§ DATA LISTING

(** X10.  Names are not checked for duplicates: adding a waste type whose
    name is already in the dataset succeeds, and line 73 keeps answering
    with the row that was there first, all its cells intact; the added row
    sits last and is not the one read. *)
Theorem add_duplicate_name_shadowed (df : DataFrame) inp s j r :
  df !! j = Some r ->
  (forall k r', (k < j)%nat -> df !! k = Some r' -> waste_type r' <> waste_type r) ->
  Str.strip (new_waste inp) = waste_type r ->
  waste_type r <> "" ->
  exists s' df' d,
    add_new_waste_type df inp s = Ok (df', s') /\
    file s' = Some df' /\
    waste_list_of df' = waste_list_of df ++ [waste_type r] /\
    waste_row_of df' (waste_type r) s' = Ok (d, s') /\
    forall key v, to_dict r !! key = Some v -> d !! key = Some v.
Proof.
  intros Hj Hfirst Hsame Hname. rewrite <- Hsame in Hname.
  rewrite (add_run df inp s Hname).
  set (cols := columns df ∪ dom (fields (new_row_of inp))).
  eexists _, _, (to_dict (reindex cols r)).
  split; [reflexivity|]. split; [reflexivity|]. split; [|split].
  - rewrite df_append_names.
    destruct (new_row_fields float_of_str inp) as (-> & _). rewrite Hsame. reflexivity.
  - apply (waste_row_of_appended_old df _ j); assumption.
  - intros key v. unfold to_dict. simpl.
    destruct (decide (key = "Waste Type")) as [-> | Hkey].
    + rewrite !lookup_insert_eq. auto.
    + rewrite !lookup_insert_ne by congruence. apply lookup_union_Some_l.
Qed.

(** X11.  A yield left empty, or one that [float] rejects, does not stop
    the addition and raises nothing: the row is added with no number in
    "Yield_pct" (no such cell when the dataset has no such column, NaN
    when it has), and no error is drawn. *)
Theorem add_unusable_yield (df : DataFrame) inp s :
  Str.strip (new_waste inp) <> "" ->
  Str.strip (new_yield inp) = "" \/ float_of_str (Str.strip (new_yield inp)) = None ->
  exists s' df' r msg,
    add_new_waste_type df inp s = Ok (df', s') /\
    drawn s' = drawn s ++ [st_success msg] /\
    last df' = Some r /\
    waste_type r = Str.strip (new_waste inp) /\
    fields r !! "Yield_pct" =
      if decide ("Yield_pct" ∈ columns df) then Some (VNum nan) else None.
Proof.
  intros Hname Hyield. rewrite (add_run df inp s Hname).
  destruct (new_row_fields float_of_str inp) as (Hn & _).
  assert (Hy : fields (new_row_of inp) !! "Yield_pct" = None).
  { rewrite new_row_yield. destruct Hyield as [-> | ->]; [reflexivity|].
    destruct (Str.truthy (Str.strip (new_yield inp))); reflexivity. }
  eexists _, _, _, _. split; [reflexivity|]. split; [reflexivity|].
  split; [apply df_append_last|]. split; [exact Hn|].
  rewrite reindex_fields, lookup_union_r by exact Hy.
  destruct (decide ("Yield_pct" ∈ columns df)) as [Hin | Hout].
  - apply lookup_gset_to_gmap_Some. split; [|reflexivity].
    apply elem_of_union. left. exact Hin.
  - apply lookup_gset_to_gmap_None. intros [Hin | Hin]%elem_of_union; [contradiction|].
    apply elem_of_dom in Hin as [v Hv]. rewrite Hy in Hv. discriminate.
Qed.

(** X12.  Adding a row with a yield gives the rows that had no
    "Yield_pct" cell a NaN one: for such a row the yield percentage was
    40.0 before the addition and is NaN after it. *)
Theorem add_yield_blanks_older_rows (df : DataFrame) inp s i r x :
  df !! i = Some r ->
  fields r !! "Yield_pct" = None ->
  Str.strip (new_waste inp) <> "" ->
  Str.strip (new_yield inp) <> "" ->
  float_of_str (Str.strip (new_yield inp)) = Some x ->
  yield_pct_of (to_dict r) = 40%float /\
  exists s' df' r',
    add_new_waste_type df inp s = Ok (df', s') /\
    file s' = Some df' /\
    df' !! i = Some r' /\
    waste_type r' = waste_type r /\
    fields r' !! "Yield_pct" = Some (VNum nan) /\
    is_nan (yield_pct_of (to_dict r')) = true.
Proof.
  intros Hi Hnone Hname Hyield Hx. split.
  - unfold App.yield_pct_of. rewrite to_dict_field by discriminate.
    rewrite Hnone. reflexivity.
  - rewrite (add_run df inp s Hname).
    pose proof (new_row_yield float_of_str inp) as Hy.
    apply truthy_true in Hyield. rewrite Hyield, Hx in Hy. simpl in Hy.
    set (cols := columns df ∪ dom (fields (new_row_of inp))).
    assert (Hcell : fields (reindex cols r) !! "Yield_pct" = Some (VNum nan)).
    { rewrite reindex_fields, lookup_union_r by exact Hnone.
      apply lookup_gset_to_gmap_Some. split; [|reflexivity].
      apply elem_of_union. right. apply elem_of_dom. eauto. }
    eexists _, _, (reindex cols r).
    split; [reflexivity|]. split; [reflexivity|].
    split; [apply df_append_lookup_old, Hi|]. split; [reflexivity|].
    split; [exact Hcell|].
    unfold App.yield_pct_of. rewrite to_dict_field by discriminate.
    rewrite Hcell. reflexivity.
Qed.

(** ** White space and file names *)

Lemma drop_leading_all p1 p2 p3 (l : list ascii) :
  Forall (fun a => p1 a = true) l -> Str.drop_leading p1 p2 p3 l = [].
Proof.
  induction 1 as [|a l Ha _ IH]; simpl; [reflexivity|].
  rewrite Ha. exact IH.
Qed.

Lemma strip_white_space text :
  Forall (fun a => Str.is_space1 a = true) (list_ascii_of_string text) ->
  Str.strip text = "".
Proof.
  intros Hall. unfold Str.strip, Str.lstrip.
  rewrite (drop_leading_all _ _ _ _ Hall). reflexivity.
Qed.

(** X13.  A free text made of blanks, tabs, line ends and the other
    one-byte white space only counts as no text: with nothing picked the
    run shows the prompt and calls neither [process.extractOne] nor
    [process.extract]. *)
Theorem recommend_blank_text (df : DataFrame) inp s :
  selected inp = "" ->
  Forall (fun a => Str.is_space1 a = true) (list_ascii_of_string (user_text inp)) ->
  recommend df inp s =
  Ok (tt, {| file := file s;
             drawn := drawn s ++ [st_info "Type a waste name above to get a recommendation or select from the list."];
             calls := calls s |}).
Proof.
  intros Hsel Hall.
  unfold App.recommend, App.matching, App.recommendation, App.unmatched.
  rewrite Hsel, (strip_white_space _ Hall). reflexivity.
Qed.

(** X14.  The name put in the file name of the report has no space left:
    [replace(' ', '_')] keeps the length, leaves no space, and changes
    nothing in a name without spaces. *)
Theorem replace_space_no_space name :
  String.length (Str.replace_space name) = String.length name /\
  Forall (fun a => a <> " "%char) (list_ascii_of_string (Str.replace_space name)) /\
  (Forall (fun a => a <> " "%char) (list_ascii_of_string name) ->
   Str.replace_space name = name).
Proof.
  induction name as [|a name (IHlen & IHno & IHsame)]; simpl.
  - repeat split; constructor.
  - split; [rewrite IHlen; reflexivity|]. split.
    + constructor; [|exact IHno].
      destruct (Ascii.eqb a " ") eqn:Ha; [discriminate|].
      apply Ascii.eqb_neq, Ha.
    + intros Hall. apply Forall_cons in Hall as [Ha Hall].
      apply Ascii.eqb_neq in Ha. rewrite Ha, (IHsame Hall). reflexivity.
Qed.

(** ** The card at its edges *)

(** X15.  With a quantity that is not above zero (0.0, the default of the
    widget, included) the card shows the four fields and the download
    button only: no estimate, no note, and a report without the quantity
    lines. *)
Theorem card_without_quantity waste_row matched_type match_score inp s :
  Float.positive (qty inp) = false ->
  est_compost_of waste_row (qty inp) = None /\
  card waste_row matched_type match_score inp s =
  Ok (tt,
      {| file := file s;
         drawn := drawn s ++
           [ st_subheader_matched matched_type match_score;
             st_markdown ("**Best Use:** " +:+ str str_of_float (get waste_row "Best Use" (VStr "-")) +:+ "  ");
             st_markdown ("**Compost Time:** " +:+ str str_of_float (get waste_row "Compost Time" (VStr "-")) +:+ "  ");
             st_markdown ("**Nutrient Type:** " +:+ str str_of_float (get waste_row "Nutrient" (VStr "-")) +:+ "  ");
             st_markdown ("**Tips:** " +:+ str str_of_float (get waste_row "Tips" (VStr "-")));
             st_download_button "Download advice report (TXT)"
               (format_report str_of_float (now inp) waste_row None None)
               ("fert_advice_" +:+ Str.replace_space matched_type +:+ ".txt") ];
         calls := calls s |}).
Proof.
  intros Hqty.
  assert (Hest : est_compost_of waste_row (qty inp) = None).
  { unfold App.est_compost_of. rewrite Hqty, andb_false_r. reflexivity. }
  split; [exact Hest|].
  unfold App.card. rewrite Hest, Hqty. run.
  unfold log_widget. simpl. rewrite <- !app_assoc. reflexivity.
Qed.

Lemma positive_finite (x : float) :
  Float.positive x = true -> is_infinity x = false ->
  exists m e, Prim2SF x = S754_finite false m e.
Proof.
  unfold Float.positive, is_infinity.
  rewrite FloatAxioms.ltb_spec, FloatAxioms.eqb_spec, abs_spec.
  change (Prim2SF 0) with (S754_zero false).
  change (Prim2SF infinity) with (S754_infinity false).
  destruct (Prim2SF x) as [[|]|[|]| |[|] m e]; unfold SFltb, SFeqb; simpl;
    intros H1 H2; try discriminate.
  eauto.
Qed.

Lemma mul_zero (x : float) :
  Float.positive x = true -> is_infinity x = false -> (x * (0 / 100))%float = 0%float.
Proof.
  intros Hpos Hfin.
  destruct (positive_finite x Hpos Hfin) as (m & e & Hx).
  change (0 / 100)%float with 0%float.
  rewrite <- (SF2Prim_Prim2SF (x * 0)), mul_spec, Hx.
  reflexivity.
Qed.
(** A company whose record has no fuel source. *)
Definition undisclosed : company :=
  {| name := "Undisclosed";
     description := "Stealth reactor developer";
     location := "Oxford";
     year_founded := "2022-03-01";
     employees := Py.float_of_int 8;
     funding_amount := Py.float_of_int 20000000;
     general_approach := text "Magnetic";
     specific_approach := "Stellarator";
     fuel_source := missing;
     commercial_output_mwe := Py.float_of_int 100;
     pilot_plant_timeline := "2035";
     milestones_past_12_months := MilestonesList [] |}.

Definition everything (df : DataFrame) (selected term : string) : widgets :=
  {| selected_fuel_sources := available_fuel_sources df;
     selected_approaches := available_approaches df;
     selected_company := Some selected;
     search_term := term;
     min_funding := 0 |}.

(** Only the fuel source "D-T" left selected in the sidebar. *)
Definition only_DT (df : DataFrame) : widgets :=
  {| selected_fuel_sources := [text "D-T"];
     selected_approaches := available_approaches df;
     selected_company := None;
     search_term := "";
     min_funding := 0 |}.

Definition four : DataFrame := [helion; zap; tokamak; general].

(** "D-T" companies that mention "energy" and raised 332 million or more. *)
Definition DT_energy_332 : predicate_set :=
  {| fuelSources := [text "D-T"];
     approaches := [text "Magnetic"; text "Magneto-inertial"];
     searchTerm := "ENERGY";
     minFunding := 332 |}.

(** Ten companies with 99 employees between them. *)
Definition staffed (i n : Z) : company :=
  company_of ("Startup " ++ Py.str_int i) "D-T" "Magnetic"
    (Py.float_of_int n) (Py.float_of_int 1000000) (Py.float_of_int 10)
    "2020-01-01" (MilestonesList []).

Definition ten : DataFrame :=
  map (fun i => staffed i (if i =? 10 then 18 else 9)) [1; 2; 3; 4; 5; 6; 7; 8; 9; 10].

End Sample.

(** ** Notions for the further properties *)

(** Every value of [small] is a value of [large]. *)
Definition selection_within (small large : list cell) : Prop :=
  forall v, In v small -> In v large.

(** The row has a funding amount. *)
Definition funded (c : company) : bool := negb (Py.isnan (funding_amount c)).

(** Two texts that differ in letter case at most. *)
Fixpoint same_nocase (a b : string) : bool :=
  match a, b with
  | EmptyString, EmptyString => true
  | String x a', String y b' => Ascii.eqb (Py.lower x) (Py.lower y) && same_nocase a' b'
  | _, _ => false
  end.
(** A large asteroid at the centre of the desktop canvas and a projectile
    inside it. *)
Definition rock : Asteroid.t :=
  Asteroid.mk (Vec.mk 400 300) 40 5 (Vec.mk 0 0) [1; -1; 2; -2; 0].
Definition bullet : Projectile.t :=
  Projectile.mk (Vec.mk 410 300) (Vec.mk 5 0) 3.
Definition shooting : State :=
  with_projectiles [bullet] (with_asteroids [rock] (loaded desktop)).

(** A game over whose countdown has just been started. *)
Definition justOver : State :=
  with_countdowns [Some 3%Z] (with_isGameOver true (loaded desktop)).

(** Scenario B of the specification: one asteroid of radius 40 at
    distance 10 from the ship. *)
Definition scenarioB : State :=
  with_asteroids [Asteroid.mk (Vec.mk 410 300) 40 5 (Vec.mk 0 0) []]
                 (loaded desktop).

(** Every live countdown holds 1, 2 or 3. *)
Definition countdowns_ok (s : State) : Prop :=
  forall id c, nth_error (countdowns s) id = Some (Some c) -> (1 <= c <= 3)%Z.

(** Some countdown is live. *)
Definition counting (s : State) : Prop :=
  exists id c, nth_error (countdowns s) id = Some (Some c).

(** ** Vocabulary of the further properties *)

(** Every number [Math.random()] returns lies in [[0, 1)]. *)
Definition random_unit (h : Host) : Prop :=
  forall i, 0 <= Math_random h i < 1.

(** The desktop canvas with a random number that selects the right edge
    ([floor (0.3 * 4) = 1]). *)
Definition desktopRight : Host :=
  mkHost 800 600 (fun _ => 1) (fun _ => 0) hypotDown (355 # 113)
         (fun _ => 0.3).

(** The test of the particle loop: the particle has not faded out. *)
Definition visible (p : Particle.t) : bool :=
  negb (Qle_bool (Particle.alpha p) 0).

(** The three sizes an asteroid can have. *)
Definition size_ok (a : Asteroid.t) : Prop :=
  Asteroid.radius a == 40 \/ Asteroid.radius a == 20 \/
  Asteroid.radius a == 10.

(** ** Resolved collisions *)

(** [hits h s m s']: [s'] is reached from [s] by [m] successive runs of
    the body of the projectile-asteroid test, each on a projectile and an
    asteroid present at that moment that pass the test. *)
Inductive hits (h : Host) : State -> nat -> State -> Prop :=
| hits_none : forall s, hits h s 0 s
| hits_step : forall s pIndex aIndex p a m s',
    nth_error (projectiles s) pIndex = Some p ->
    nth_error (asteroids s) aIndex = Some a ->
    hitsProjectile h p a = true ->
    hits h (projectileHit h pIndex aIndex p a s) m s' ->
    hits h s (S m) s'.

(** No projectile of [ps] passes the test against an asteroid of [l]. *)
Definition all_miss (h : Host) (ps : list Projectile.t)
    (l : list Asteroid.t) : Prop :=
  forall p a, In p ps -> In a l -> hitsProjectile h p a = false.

§ EXERCISE DETAILS
From the entries, find how many lines contain "Magnetic" and give the number alone.

§ TASK ANSWER
3